During the recently completed school year, Palacios had court at her North 12th Avenue offices near the Museum of South Texas History, the Hidalgo County Courthouse and the district’s transportation building. Court has been moved from all these places because there was not enough room.
Palacios’ case load for the district begins at about 80 cases at the start of the academic year and rises into the hundreds as the months wear on. Because of this, she is looking to the Edinburg district instead of the county for help in the form of a case manager, two clerks and a larger court space.

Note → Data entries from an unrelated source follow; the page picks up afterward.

Lemma Check_reads w : Check w = Ok tt -> exists ps, reads (Ranges w) ps /\ ps <> [].
Proof.
  intros C. apply Check_ranges in C as [Ne F]. assert (exists ps, reads (Ranges w) ps) as [ps R].
  { clear Ne. induction F as [|r l R F [ps IH]]; [by exists []; constructor|].
    destruct (range_ok_is_range r R) as [(s & e & I) _]. exists ((s, e) :: ps). by constructor. }
  exists ps. split; [done|]. intros ->. by inversion R; subst; congruence.
Qed.

Lemma contains_loop_reads n rs ps :
  reads rs ps -> contains_loop n rs = Some (existsb (fun p => inside n p.1 p.2) ps).
Proof.
  induction 1 as [|r [s e] rs ps (S & E & _) _ IH]; [done|]. simpl in *. rewrite S, E. by destruct (inside n s e).
Qed.

(** Minutes until the range that starts at [s] next opens. *)
Definition until (n s : Z) : Z := (s - n + 1440) mod 1440.

Lemma next_loop_reads n rs ps best :
  0 <= n < 1440 -> reads rs ps -> (best < 0 -> ps <> []) ->
  exists d, next_loop n best rs = Some d /\ 0 <= d /\ (0 <= best -> d <= best) /\
    Forall (fun p => d <= until n p.1) ps /\ (d = best \/ exists p, p ∈ ps /\ d = until n p.1).
Proof.
  intros N R. revert best. induction R as [|r [s e] rs ps (S & _ & B & _) R IH]; intros best Ne; simpl in *.
  { exists best. destruct (Z_lt_dec best 0) as [L|]; [by destruct (Ne L)|]. repeat split; auto; lia. }
  rewrite S. assert (U : Z.rem (s - n + 1440) 1440 = until n s) by (unfold until; apply Z.rem_mod_nonneg; lia).
  rewrite U. assert (P : 0 <= until n s) by (apply Z.mod_pos_bound; lia).
  set (b := if (best <? 0) || (until n s <? best) then until n s else best).
  assert (Hb : 0 <= b /\ b <= until n s /\ (0 <= best -> b <= best) /\ (b = best \/ b = until n s)).
  { subst b. destruct (Z.ltb_spec best 0); simpl; [repeat split; auto; lia|].
    destruct (Z.ltb_spec (until n s) best); repeat split; auto; lia. }
  destruct Hb as (B0 & B1 & B2 & B3). destruct (IH b) as (d & -> & D0 & D1 & D2 & D3); [lia|].
  exists d. split; [done|]. split; [done|]. split; [lia|]. split; [constructor; simpl; [lia|done]|].
  destruct D3 as [->|(p & Hp & ->)]; [|right; exists p; split; [by right|done]].
  destruct B3 as [->| ->]; [by left|]. right. exists (s, e). split; [by left|done].
Qed.

(** ** The arithmetic of one day *)

Lemma opens_at_start n s e : 0 <= n < 1440 -> 0 <= s < 1440 -> 0 <= e < 1440 -> s <> e ->
  inside ((n + until n s) mod 1440) s e = true.
Proof.
  intros N S E Ne. assert (X : (n + until n s) mod 1440 = s).
  { unfold until. rewrite Zplus_mod_idemp_r. replace (n + (s - n + 1440)) with (s + 1 * 1440) by lia.
    rewrite Z_mod_plus_full. apply Z.mod_small, S. }
  rewrite X. unfold inside. destruct (Z.leb_spec s e), (Z.ltb_spec e s), (Z.leb_spec s s), (Z.ltb_spec s e); simpl; try done; lia.
Qed.

Lemma closed_until n k s e : 0 <= n < 1440 -> 0 <= s < 1440 -> 0 <= e < 1440 ->
  inside n s e = false -> 0 <= k < until n s -> inside ((n + k) mod 1440) s e = false.
Proof.
  intros N S E I K. assert (U : until n s = if decide (n <= s) then s - n else s - n + 1440).
  { unfold until. case_decide; [|apply Z.mod_small; lia].
    replace (s - n + 1440) with ((s - n) + 1 * 1440) by lia. rewrite Z_mod_plus_full. apply Z.mod_small. lia. }
  assert (X : (n + k) mod 1440 = if decide (n + k < 1440) then n + k else n + k - 1440).
  { rewrite U in K. clear U. repeat case_decide; try (apply Z.mod_small; lia); try lia.
    replace (n + k) with ((n + k - 1440) + 1 * 1440) at 1 by lia. rewrite Z_mod_plus_full. apply Z.mod_small. lia. }
  rewrite X. rewrite U in K. clear U X. unfold inside in *. apply not_true_iff_false. apply not_true_iff_false in I.
  rewrite orb_true_iff, !andb_true_iff, orb_true_iff, !Z.leb_le, !Z.ltb_lt in *. repeat case_decide; lia.
Qed.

She has 16 county and school district-assigned workers in her office and is projected to pay them about $230,000 this year, according to county budget information. Employee budgets for other county justice of the peace offices range from $109,000 to $150,000. The average number of staff in other justice of the peace offices was not immediately available late Wednesday afternoon.
Palacios said the Edinburg district has an obligation to provide additional work space.
“It’s their cases in my courtroom,” she said about the district. “We are handling 500 cases a day.”
Mario Salinas, Edinburg’s assistant superintendent of administration, said finding space is not a problem during the summer, because classes are not in session. He said the challenge is during the school year, when campuses are being used from dawn to dusk for classes and activities and there is just no room available to accommodate large groups for court.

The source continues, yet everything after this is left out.